Nous approuvons l’exercice appelé l’entrave : le cheval y apprend à sentir les deux mains ; et l’on fera bien d’y passer d’une barre à l’autre, afin que toutes deux deviennent également sensibles. Je préfère l’exercice de l’ovale à celui du cercle. Le cheval, fatigué de la ligne droite, prendra plus facilement cette leçon, qui le formera tout ensemble à courir devant lui, et à s’arrondir. Il faut soutenir la main dans les tournants ; car il n’est ni facile ni sûr de tourner de vitesse dans un petit espace, et d’ailleurs le terrain peut être incliné ou glissant. En le soutenant, il faut se porter sur les hanches le moins possible et ne se point trop pencher soi-même ; autrement, on doit savoir que, dans cette position, la plus petite chose peut faire tomber cheval et cavalier.

Lorsque, la ligne circulaire parcourue, le cheval se retrouve en ligne droite, c’est le moment de le lancer au galop : car on sait qu’à la guerre les demi-tours se font pour charger et pour battre en retraite. Il importe donc d’habituer le cheval à galoper après une conversion.

Quand on croira que le cheval a suffisamment travaillé, il sera bon, après un moment de repos, de le lancer soudain au grand galop, en le portant vers les autres chevaux ou en l’isolant ; puis, une fois lancé, de l’arrêter court, et, après un temps d’arrêt, de le lancer encore. Il est évident que le cava » lier aura besoin de tous ces mouvements.

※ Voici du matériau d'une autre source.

(* ===== verification/InMemHashIndex.v ===== *)
(** * The hash index in memory (storage/index/in_mem_hash_index.{h,cpp})

    Linear hashing over slots with chains of overflow slots.  Entries leave no gaps: every
    slot of a chain is full except the last.  Slots are split when entries are added, the
    overflow slots a split empties are kept in a chain of free ones. *)

From S2P Require Import Prelude.
From S2P Require Import HashSlot.

Section InMemHashIndex.
Context `{HashKey}.

Record InMemHashIndex : Type := mkIndex {
  pSlots : list Slot;
  oSlots : list Slot;
  indexHeader : HashIndexHeader;
  numFreeSlots : Z;
}.

(** Whether the buffer manager has the memory to add [n] slots to the [size] there are
    of a kind. *)
Variable grows : SlotType → nat → nat → bool.

#[local] Abbreviation Ix := (stM InMemHashIndex).

Definition set_pSlots (l : list Slot) (ix : InMemHashIndex) : InMemHashIndex :=
  mkIndex l (oSlots ix) (indexHeader ix) (numFreeSlots ix).
Definition set_oSlots (l : list Slot) (ix : InMemHashIndex) : InMemHashIndex :=
  mkIndex (pSlots ix) l (indexHeader ix) (numFreeSlots ix).
Definition set_indexHeader (h : HashIndexHeader) (ix : InMemHashIndex) : InMemHashIndex :=
  mkIndex (pSlots ix) (oSlots ix) h (numFreeSlots ix).
Definition set_numFreeSlots (n : Z) (ix : InMemHashIndex) : InMemHashIndex :=
  mkIndex (pSlots ix) (oSlots ix) (indexHeader ix) n.

Definition on_indexHeader (f : HashIndexHeader → result HashIndexHeader) : Ix () :=
  ix ← st_get; h ← st_lift (f (indexHeader ix)); st_modify (set_indexHeader h).

(** An assertion: checked in debug builds, relied upon in others. *)
Definition dassert {S} (b : bool) : stM S () := if b then mret () else st_lift UB.

(** ** Slots *)
Definition getSlot (i : SlotInfo) (ix : InMemHashIndex) : option Slot :=
  match slotType i with
  | PRIMARY => pSlots ix !! Z.to_nat (slotId i)
  | OVF => oSlots ix !! Z.to_nat (slotId i)
  end.
Definition update_slot (i : SlotInfo) (f : Slot → Slot) (ix : InMemHashIndex) : InMemHashIndex :=
  match slotType i with
  | PRIMARY => set_pSlots (alter f (Z.to_nat (slotId i)) (pSlots ix)) ix
  | OVF => set_oSlots (alter f (Z.to_nat (slotId i)) (oSlots ix)) ix
  end.

Definition read_slot (i : SlotInfo) : Ix Slot := λ ix, (ix, deref (getSlot i ix)).
Definition write_slot (i : SlotInfo) (f : Slot → Slot) : Ix () := st_modify (update_slot i f).

(** Whether there is a next slot in the chain, and which. *)
Definition nextChainedSlot (i : SlotInfo) : Ix (option SlotInfo) :=
  slot ← read_slot i;
  _ ← dassert (bool_decide (slotType i = PRIMARY ∨ slotId i ≠ nextOvfSlotId (header slot)));
  mret (if decide (nextOvfSlotId (header slot) = INVALID_OVERFLOW_SLOT_ID) then None
        else Some (mkSlotInfo (nextOvfSlotId (header slot)) OVF)).

Definition outOfMemory : exn := Exn BufferManagerException
  "Unable to allocate memory! The buffer pool is full and no memory could be freed!".

(** [BlockVector::resize] to more elements. *)
Definition add_slots (ty : SlotType) (n : nat) : Ix () := λ ix,
  let size := match ty with PRIMARY => length (pSlots ix) | OVF => length (oSlots ix) end in
  if grows ty size n then
    (match ty with
     | PRIMARY => set_pSlots (pSlots ix ++ replicate n newSlot) ix
     | OVF => set_oSlots (oSlots ix ++ replicate n newSlot) ix
     end, Ok ())
  else (ix, Throw outOfMemory).

(** *** Overflow slots *)
Definition addFreeOverflowSlot (i : SlotInfo) : Ix () :=
  slot ← read_slot i;
  _ ← dassert (bool_decide (slotId i ≠ INVALID_OVERFLOW_SLOT_ID ∧
         nextOvfSlotId (header slot) = INVALID_OVERFLOW_SLOT_ID ∧ slotType i = OVF));
  ix ← st_get;
  _ ← write_slot i (on_header (set_nextOvfSlotId (firstFreeOverflowSlotId (indexHeader ix))));
  st_modify (λ ix, set_numFreeSlots (wrap 64 (numFreeSlots ix + 1))
    (set_indexHeader (set_firstFreeOverflowSlotId (slotId i) (indexHeader ix)) ix)).
(* ===== verification/InMemHashIndexFacts.v ===== *)
(** * Chains of slots

    A chain of slots is a function from positions to entries: the slots one after the
    other.  Reading, writing and extending slots are shown as changes of these functions,
    and of the chain of free slots. *)

From stdpp Require Import functions.
From S2P Require Import Prelude.
From S2P Require Import HashSlot.
From S2P Require Import InMemHashIndex.

(** ** Masks *)
Lemma countr_one_from_spec mask n k : ∀ i,
  (∀ j, (i ≤ j < i + k)%nat → Z.testbit mask (Z.of_nat j) = bool_decide (j < n)%nat) → (i ≤ n ≤ i + k)%nat →
  countr_one_from mask i k = (n - i)%nat.
Proof.
  induction k as [|k IH]; intros i Hbits Hn; cbn [countr_one_from]; [lia|].
  rewrite Hbits by lia. case_bool_decide; [|lia].
  rewrite IH by (intros; apply Hbits || lia; lia). lia.
Qed.

Lemma countr_one_spec mask n :
  (∀ j, Z.testbit mask (Z.of_nat j) = bool_decide (j < n)%nat) → (n ≤ 32)%nat → countr_one mask = n.
Proof. intros Hb Hn. unfold countr_one. rewrite (countr_one_from_spec _ n) by (done || lia). lia. Qed.

Lemma popcount_spec mask n :
  (∀ j, Z.testbit mask (Z.of_nat j) = bool_decide (j < n)%nat) → (n ≤ 32)%nat → popcount mask = n.
Proof.
  intros Hb Hn. unfold popcount.
  replace (seq 0 32) with (seq 0 n ++ seq n (32 - n)) by (rewrite <- seq_app; f_equal; lia).
  rewrite filter_app, filter_all, filter_seq_none, app_nil_r, length_seq; [done| |].
  - intros i Hi. rewrite Hb, bool_decide_eq_false_2 by lia. auto.
  - intros i Hi%elem_of_seq. rewrite Hb, bool_decide_eq_true_2 by lia. done.
Qed.

Lemma popcount_zero mask : popcount mask = 0%nat → ∀ j, (j < 32)%nat → Z.testbit mask (Z.of_nat j) = false.
Proof.
  unfold popcount. intros Hz%nil_length_inv j Hj. destruct (Z.testbit mask (Z.of_nat j)) eqn:E; [|done].
  assert (j ∈ filter (λ i, Z.testbit mask (Z.of_nat i)) (seq 0 32)) as Hin.
  { apply list_elem_of_filter. rewrite E. split; [done|]. apply elem_of_seq. lia. }
  rewrite Hz in Hin. by apply not_elem_of_nil in Hin.
Qed.

Lemma setbit_test mask j i : (0 ≤ j)%Z → (0 ≤ i)%Z →
  Z.testbit (Z.lor mask (Z.shiftl 1 j)) i = bool_decide (i = j) || Z.testbit mask i.
Proof.
  intros Hj Hi. rewrite Z.lor_spec, Z.shiftl_spec by done. case_bool_decide as E.
  - subst. rewrite Z.sub_diag. by rewrite orb_true_r.
  - destruct (Z.ltb_spec (i - j) 0).
    + rewrite (Z.testbit_neg_r 1) by lia. by rewrite orb_false_r.
    + replace (Z.testbit 1 (i - j)) with false; [by rewrite orb_false_r|].
      symmetry. apply (Z.bits_above_log2 1); cbn; lia.
Qed.
Lemma rep_put c ids b i pos e : cs !! c = Some ids → infos c ids !! b = Some i → (pos < cap)%nat →
  rep (update_slot i (put_entry pos e (fingerprint_of (key e))) ix) cs
    (<[c := <[(b * cap + pos)%nat := Some e]> (cells c)]> cells) free loose x.
Proof.
  intros Hc Hb Hpos. eapply rep_write; [done..| |].
  - intros sl Hh. split; [|done]. eapply holds_ext; [by apply holds_put|]. intros j Hj. symmetry. by apply cell_insert.
  - intros p Hp. apply fn_lookup_insert_ne. intros <-. by rewrite pos_div in Hp.
Qed.

Lemma rep_invalid c ids b i pos : cs !! c = Some ids → infos c ids !! b = Some i → (pos < cap)%nat →
  rep (update_slot i (on_header (setEntryInvalid pos)) ix) cs
    (<[c := <[(b * cap + pos)%nat := None]> (cells c)]> cells) free loose x.
Proof.
  intros Hc Hb Hpos. eapply rep_write; [done..| |].
  - intros sl Hh. split; [|done]. eapply holds_ext; [by apply holds_invalid|]. intros j Hj. symmetry. by apply cell_insert.
  - intros p Hp. apply fn_lookup_insert_ne. intros <-. by rewrite pos_div in Hp.
Qed.

(** *** Changing links *)
(** The end of chain [c] is cut off behind slot [m]. *)
Lemma rep_cut c ids m i : cs !! c = Some ids → infos c ids !! m = Some i → loose = [] →
  (∀ p, (cap * S m ≤ p)%nat → cells c p = None) →
  rep (update_slot i (on_header (set_nextOvfSlotId INVALID_OVERFLOW_SLOT_ID)) ix)
    (<[c := firstn m ids]> cs) cells free (skipn m ids) x.
Proof.
  intros Hc Hm Hloose Hempty.
  pose proof (lookup_lt_Some _ _ _ Hm) as Hlen. rewrite infos_length in Hlen.
  edestruct (rep_write_chains c ids m i (on_header (set_nextOvfSlotId INVALID_OVERFLOW_SLOT_ID)) (cells c) INVALID_OVERFLOW_SLOT_ID)
    as (Hfree & _ & Hother & Hsame); [done..| | |].
  { intros sl Hh _. split; [by apply holds_next|done]. }
  { done. }
  pose proof (update_slot_lengths i (on_header (set_nextOvfSlotId INVALID_OVERFLOW_SLOT_ID)) ix) as (E1 & E2 & E3 & E4). subst loose.
  assert (concat (<[c:=firstn m ids]> cs) ++ free ++ skipn m ids ≡ₚ concat cs ++ free ++ []) as Hperm.
  { assert (concat (<[c:=firstn m ids]> cs) ++ skipn m ids ≡ₚ concat cs) as E.
    { apply (Permutation_app_inv_r (firstn m ids)). rewrite <- (concat_insert_swap _ _ _ (firstn m ids) Hc), <- app_assoc.
      f_equiv. rewrite Permutation_app_comm. by rewrite firstn_skipn. }
    by rewrite app_nil_r, <- E, (Permutation_app_comm free), app_assoc. }
  destruct Hrep as [H1 H2 H3 H4 H5 H6 H7 H8 H9]. split; rewrite ?E1, ?E2, ?E3, ?E4, ?length_insert; try done.
  - intros c' ids' Hc'. destruct (decide (c' = c)) as [->|Hne].
    + rewrite list_lookup_insert_eq in Hc' by (by eapply lookup_lt_Some). injection Hc' as <-. split.
      * intros b' i' Hb'. pose proof (lookup_lt_Some _ _ _ Hb') as Hlt. rewrite infos_length, length_firstn in Hlt.
        destruct (Hsame b' i') as (sl & ? & E & ?).
        { destruct b' as [|b']; [done|]. rewrite infos_S in *. by rewrite lookup_take_lt in Hb' by lia. }
        exists sl. split_and!; [done| |done]. rewrite E. unfold next_of.
        destruct (decide (b' = m)) as [->|]; [by rewrite lookup_take_ge by lia|by rewrite lookup_take_lt by lia].
      * intros p Hp. rewrite length_firstn in Hp. apply Hempty. pose proof cap_bounds. nia.
    + rewrite list_lookup_insert_ne in Hc' by done. by apply Hother.
  - intros b id Hb. rewrite lookup_drop in Hb.
    destruct (Hsame (S (m + b)) (mkSlotInfo id OVF)) as (sl & ? & E & Hh); [by rewrite infos_S, Hb|].
    exists sl. split_and!; [done| |].
    + rewrite E, decide_False by lia. unfold next_of. rewrite lookup_drop. f_equal. f_equal. lia.
    + eapply holds_ext; [exact Hh|]. intros j Hj. apply Hempty. nia.
  - by rewrite Hperm.
  - intros id. rewrite Hperm. apply H7.
Qed.

(** A loose slot is added at the end of chain [c]. *)
Lemma rep_extend c ids id i : cs !! c = Some ids → infos c ids !! length ids = Some i → loose = [id] →
  rep (update_slot i (on_header (set_nextOvfSlotId id)) ix) (<[c := ids ++ [id]]> cs) cells free [] x.
Proof.
  intros Hc Hm Hloose.
  edestruct (rep_write_chains c ids (length ids) i (on_header (set_nextOvfSlotId id)) (cells c) id)
    as (Hfree & Hnew & Hother & Hsame); [done..| | |].
  { intros sl Hh _. split; [by apply holds_next|done]. }
  { done. }
  pose proof (update_slot_lengths i (on_header (set_nextOvfSlotId id)) ix) as (E1 & E2 & E3 & E4). subst loose.
  assert (concat (<[c:=ids ++ [id]]> cs) ++ free ++ [] ≡ₚ concat cs ++ free ++ [id]) as Hperm.
  { rewrite app_nil_r. rewrite (Permutation_app_comm free [id]), !app_assoc. f_equiv.
    apply (Permutation_app_inv_r ids). rewrite (concat_insert_swap _ _ _ _ Hc), <- app_assoc. f_equiv.
    apply Permutation_app_comm. }
  destruct Hrep as [H1 H2 H3 H4 H5 H6 H7 H8 H9]. split; rewrite ?E1, ?E2, ?E3, ?E4, ?length_insert; try done.
  - intros c' ids' Hc'. destruct (decide (c' = c)) as [->|Hne].
    + rewrite list_lookup_insert_eq in Hc' by (by eapply lookup_lt_Some). injection Hc' as <-.
      pose proof (ch_end _ _ _ _ (H2 c ids Hc)) as Hend. split.
      * intros b' i' Hb'. destruct (decide (b' = S (length ids))) as [->|Hne].
        -- rewrite infos_S, lookup_app_r, Nat.sub_diag in Hb' by lia. injection Hb' as <-.
           destruct (Hnew 0%nat id eq_refl) as (sl & Hs & Hn & Hh). exists sl. split_and!; [done| |].
           ++ rewrite Hn. unfold next_of. rewrite (lookup_ge_None_2 (ids ++ [id])); [done|]. rewrite length_app. cbn. lia.
           ++ eapply holds_ext; [exact Hh|]. intros j Hj. symmetry. apply Hend. lia.
        -- pose proof (lookup_lt_Some _ _ _ Hb') as Hlt. rewrite infos_length, length_app in Hlt. cbn in Hlt.
           destruct (Hsame b' i') as (sl & ? & E & ?).
           { destruct b' as [|b']; [done|]. rewrite infos_S in *. by rewrite lookup_app_l in Hb' by lia. }
           exists sl. split_and!; [done| |done]. rewrite E. unfold next_of.
           destruct (decide (b' = length ids)) as [->|]; [by rewrite list_lookup_middle|by rewrite lookup_app_l by lia].
      * intros p Hp. rewrite length_app in Hp. cbn in Hp. apply Hend. lia.
    + rewrite list_lookup_insert_ne in Hc' by done. by apply Hother.
  - by rewrite Hperm.
  - intros id'. rewrite Hperm. apply H7.
Qed.
End Write.

(** *** Free slots *)
Lemma rep_loose_empty ix cs cells free loose x id : rep ix cs cells free loose x → loose = [] →
  id ∉ concat cs ++ free → 0 ≤ id < Z.of_nat (length (oSlots ix)) →
  (∃ sl, getSlot (mkSlotInfo id OVF) ix = Some sl ∧ nextOvfSlotId (header sl) = INVALID_OVERFLOW_SLOT_ID ∧ holds sl (λ _, None)) →
  rep ix cs cells free [id] x.
Proof.
  intros [H1 H2 H3 H4 H5 H6 H7 H8 H9] -> Hid Hr (sl & Hs & Hn & Hh). rewrite app_nil_r in H6, H7. split; try done.
  - intros [|b] id' Hb; [|done]. injection Hb as <-. exists sl. by rewrite Hn.
  - rewrite app_assoc. apply NoDup_app. split_and!; [done| |apply NoDup_singleton].
    intros i Hi ->%list_elem_of_singleton. done.
  - intros i. rewrite app_assoc, elem_of_app, list_elem_of_singleton. intros [Hi| ->]; [by apply H7|done].
Qed.

(** Slots appended to the overflow slots. *)
Lemma rep_append_oSlots ix cs cells free loose x n : rep ix cs cells free loose x →
  Z.of_nat (length (oSlots ix) + n) ≤ MAX_SLOTS →
  rep (set_oSlots (oSlots ix ++ replicate n newSlot) ix) cs cells free loose x.
Proof.
  intros Hrep Hn. assert (∀ i sl, getSlot i ix = Some sl → getSlot i (set_oSlots (oSlots ix ++ replicate n newSlot) ix) = Some sl) as Hget.
  { intros [i []] sl; cbn; [done|]. intros Hs. by apply lookup_app_l_Some. }
  destruct Hrep as [H1 H2 H3 H4 H5 H6 H7 [H8 H8'] H9]. split; cbn; try done.
  - intros c ids Hc. destruct (H2 c ids Hc) as [Hs He]. split; [|done].
    intros b i Hb. destruct (Hs b i Hb) as (sl & Hg & Hr). exists sl. split; [by apply Hget|done].
  - intros b id Hb. destruct (H4 b id Hb) as (sl & Hg & Hr). exists sl. split; [by apply Hget|done].
  - intros b id Hb. destruct (H5 b id Hb) as (sl & Hg & Hr). exists sl. split; [by apply Hget|done].
  - intros id Hid. specialize (H7 id Hid). rewrite length_app. lia.
  - split; [done|]. rewrite length_app, length_replicate. done.
Qed.

(** Primary slots are added, each the chain of no entries. *)
Lemma rep_append_pSlots ix cs cells free loose x n : rep ix cs cells free loose x →
  (∀ c p, (length cs ≤ c)%nat → cells c p = None) → Z.of_nat (length (pSlots ix) + n) ≤ MAX_SLOTS →
  rep (set_pSlots (pSlots ix ++ replicate n newSlot) ix) (cs ++ replicate n []) cells free loose x.
Proof.
  intros Hrep Hnone Hn. set (ix' := set_pSlots _ ix).
  assert (∀ i sl, getSlot i ix = Some sl → getSlot i ix' = Some sl) as Hget.
  { intros [i []] sl; cbn; [|done]. intros Hs. by apply lookup_app_l_Some. }
  assert (∀ b id sl, getSlot (mkSlotInfo id OVF) ix = Some sl → nextOvfSlotId (header sl) = b → getSlot (mkSlotInfo id OVF) ix' = Some sl) as Hovf by done.
  assert (concat (cs ++ replicate n []) = concat cs) as Econcat.
  { rewrite concat_app. clear. induction n as [|n IH]; cbn in *; [by rewrite app_nil_r|done]. }
  destruct Hrep as [H1 H2 H3 H4 H5 H6 H7 [H8 H8'] H9]. split; rewrite ?Econcat; cbn; try done.
  - rewrite !length_app, !length_replicate. lia.
  - intros c ids Hc. apply lookup_app_Some in Hc as [Hc|[Hge Hc]].
    + destruct (H2 c ids Hc) as [Hs He]. split; [|done]. intros b i Hb. destruct (Hs b i Hb) as (sl & Hg & Hr).
      exists sl. split; [by apply Hget|done].
    + apply lookup_replicate in Hc as [-> Hlt]. split; [|intros p _; by apply Hnone].
      intros [|b] i Hb; [|done]. injection Hb as <-. exists newSlot. split_and!; [|done|].
      * cbn. rewrite Nat2Z.id, lookup_app_r by lia. apply lookup_replicate. split; [done|lia].
      * eapply holds_ext; [apply holds_new|]. intros j _. symmetry. by apply Hnone.
  - by rewrite length_app, length_replicate.
Qed.

Lemma add_slots_PRIMARY ix cs cells free loose x n : rep ix cs cells free loose x →
  (∀ c p, (length cs ≤ c)%nat → cells c p = None) → (n ≤ 2048)%nat →
  post (add_slots grows PRIMARY n ix) (λ ix' _, rep ix' (cs ++ replicate n []) cells free loose x ∧
    hdr ix' = ((hdr ix).1, (length cs + n)%nat) ∧ length (pSlots ix') = (length cs + n)%nat ∧ indexHeader ix' = indexHeader ix).
Proof.
  intros Hrep Hnone Hn. unfold add_slots. destruct (grows PRIMARY _ n) eqn:E; [|split; [done|exists PRIMARY, n; split; [done|lia]]].
  apply grows_bound in E. split_and!; [by apply rep_append_pSlots| | |done].
  - unfold hdr. cbn. by rewrite length_app, length_replicate, (rp_primary _ _ _ _ _ _ Hrep).
  - cbn. by rewrite length_app, length_replicate, (rp_primary _ _ _ _ _ _ Hrep).
Qed.

Lemma read_slot_inv i ix sl : read_slot i ix = (ix, Ok sl) → getSlot i ix = Some sl.
Proof. unfold read_slot. destruct (getSlot i ix) as [sl'|]; cbn; [|done]. by intros [= ->]. Qed.

Lemma linked_next ix id loose : linked ix (id :: loose) →
  ∃ sl, read_slot (mkSlotInfo id OVF) ix = (ix, Ok sl) ∧ nextOvfSlotId (header sl) = next_of loose 0 ∧
    holds sl (λ _, None) ∧ numEntries (header sl) = 0%nat.
Proof.
  intros Hl. destruct (Hl 0%nat id eq_refl) as (sl & Hs & Hn & Hh). exists sl. unfold read_slot. rewrite Hs.
  split_and!; [done..|]. destruct (holds_dense sl []) as [E _]; [by eapply holds_ext|]. by rewrite E.
Qed.

Lemma linked_tail ix id loose : linked ix (id :: loose) → linked ix loose.
Proof. intros Hl b i Hb. apply (Hl (S b) i Hb). Qed.

Lemma update_slot_compose i f g ix : update_slot i f (update_slot i g ix) = update_slot i (λ sl, f (g sl)) ix.
Proof. unfold update_slot, set_pSlots, set_oSlots. destruct (slotType i); cbn; by rewrite list_alter_alter_eq. Qed.

(** The first of the loose slots becomes a free one. *)
Lemma rep_release ix cs cells free id loose x f : rep ix cs cells free (id :: loose) x →
  (∀ sl, holds sl (λ _, None) → holds (f sl) (λ _, None) ∧ nextOvfSlotId (header (f sl)) = next_of free 0) →
  rep (set_numFreeSlots (wrap 64 (numFreeSlots ix + 1))
        (set_indexHeader (set_firstFreeOverflowSlotId id (indexHeader ix)) (update_slot (mkSlotInfo id OVF) f ix)))
    cs cells (id :: free) loose x.
Proof.
  intros Hrep Hf. pose proof (rep_extra _ _ _ _ _ _ Hrep) as Hex.
  assert (0 ≤ id < MAX_SLOTS) as Hid by (apply Hex; rewrite !elem_of_app; right; left).
  pose proof (update_slot_lengths (mkSlotInfo id OVF) f ix) as (E1 & E2 & E3 & E4).
  destruct Hrep as [H1 H2 H3 H4 H5 H6 H7 [H8 H8'] H9]. pose proof H6 as Hnd.
  assert (concat cs ++ free ++ id :: loose ≡ₚ concat cs ++ (id :: free) ++ loose) as Hperm.
  { f_equiv. symmetry. apply Permutation_middle. }
  rewrite Hperm in Hnd. pose proof Hnd as (_ & Hdisj & Hnd2)%NoDup_app.
  cbn in Hnd2. apply NoDup_cons in Hnd2 as [Hnin _].
  assert (∀ ids, linked ix ids → (∀ i, i ∈ ids → i ∈ free ++ loose) → linked (update_slot (mkSlotInfo id OVF) f ix) ids) as Hlink.
  { intros ids Hl Hin. apply linked_update; [done|cbn; lia|]. intros i Hi. split.
    - pose proof (Hin i Hi) as [?|?]%elem_of_app; apply Hex, elem_of_app; [by left|right; by right].
    - intros [= <-]. by apply Hnin, Hin. }
  split; cbn; rewrite ?length_alter; try done.
  - intros c ids Hc. destruct (H2 c ids Hc) as [Hs He]. split; [|done]. intros b i Hb. cbn.
    destruct (Hs b i Hb) as (sl & Hg & Hr). exists sl. split; [|done].
    change (getSlot i (update_slot (mkSlotInfo id OVF) f ix) = Some sl).
    apply infos_inv in Hb as [[_ ->]|(b' & id' & _ & Hb & ->)].
    + rewrite getSlot_update by (cbn; lia). by rewrite decide_False.
    + assert (id' ∈ concat cs) as Hin by (by eapply concat_elem).
      rewrite getSlot_update; [rewrite decide_False; [done|]|cbn; lia|].
      * intros [= <-]. apply (Hdisj id Hin). left.
      * cbn. assert (0 ≤ id' < Z.of_nat (length (oSlots ix))); [|lia]. apply H7, elem_of_app. by left.
  - intros b i Hb. destruct b as [|b]; cbn in Hb.
    + injection Hb as <-. destruct (H5 0%nat id eq_refl) as (sl & Hs & _ & Hh). exists (f sl).
      destruct (Hf sl Hh) as [Hh' Hn']. split_and!; [|by rewrite Hn'|done].
      change (getSlot (mkSlotInfo id OVF) (update_slot (mkSlotInfo id OVF) f ix) = Some (f sl)).
      rewrite getSlot_update, decide_True, Hs by (done || cbn; lia). done.
    + apply (Hlink free H4); [|done]. intros. apply elem_of_app. by left.
  - apply Hlink; [by eapply linked_tail|]. intros. apply elem_of_app. by right.
  - intros i. rewrite <- Hperm. apply H7.
  - destruct H9 as [-> ?]. split; [|done]. rewrite wrap_id; [lia|]. unfold in_u.
    assert (Z.of_nat (length free) ≤ MAX_SLOTS); [|unfold MAX_SLOTS in *; lia].
    etrans; [|exact H8']. apply inj_le.
    transitivity (length (seqZ 0 (Z.of_nat (length (oSlots ix))))); [|rewrite length_seqZ; lia].
    apply submseteq_length, NoDup_submseteq.
    + apply NoDup_app in H6 as (_ & _ & H6). by apply NoDup_app in H6 as (? & _ & _).
    + intros i Hi. apply elem_of_seqZ. rewrite Z.add_0_l. apply H7. rewrite !elem_of_app. tauto.
Qed.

Le moment de mettre pied à terre est-il arrivé, ne descendez ni parmi d’autres chevaux, ni près de la foule, ni hors du champ de manœuvre ; mais qu’à l’endroit où le cheval est contraint de travailler, il y trouve aussi le repos.



  1. Les préceptes de tenue donnés ici par Xénophon sont en partie ceux de l’école franco-italienne, d’après lesquels le corps du cavalier, placé en selle, se divise en trois parties, dont deux mobiles et une immobile. Celle-ci comprend depuis les hanches jusqu’au-dessous des genoux ; les deux parties mobiles sont le haut du corps et les jambes. Le cavalier doit avoir la tête droite, les épaules bien effacées et tombantes, les coudes près du corps, le buste droit et penchant plutôt en arrière qu’en avant, les cuisses tournées en dedans et posées à plat sur la selle, les genoux aussi en dedans, les jambes tombantes, les étriers longs et n’y chaussant le pied que jusqu’à la racine du pouce, les pointes des pieds tournées en dedans dans la direction de l’épaule du cheval. À toutes les allures, même au grand trot et au galop, le cavalier doit conserver cette position. — Voy. L’Encyclopédie moderne de F. Didot, t. XIV, p. 299, article Équitation, par le général Marbot.
  2. Je lis ποεῖν au lieu de πονεῖν ou de πνεῖν.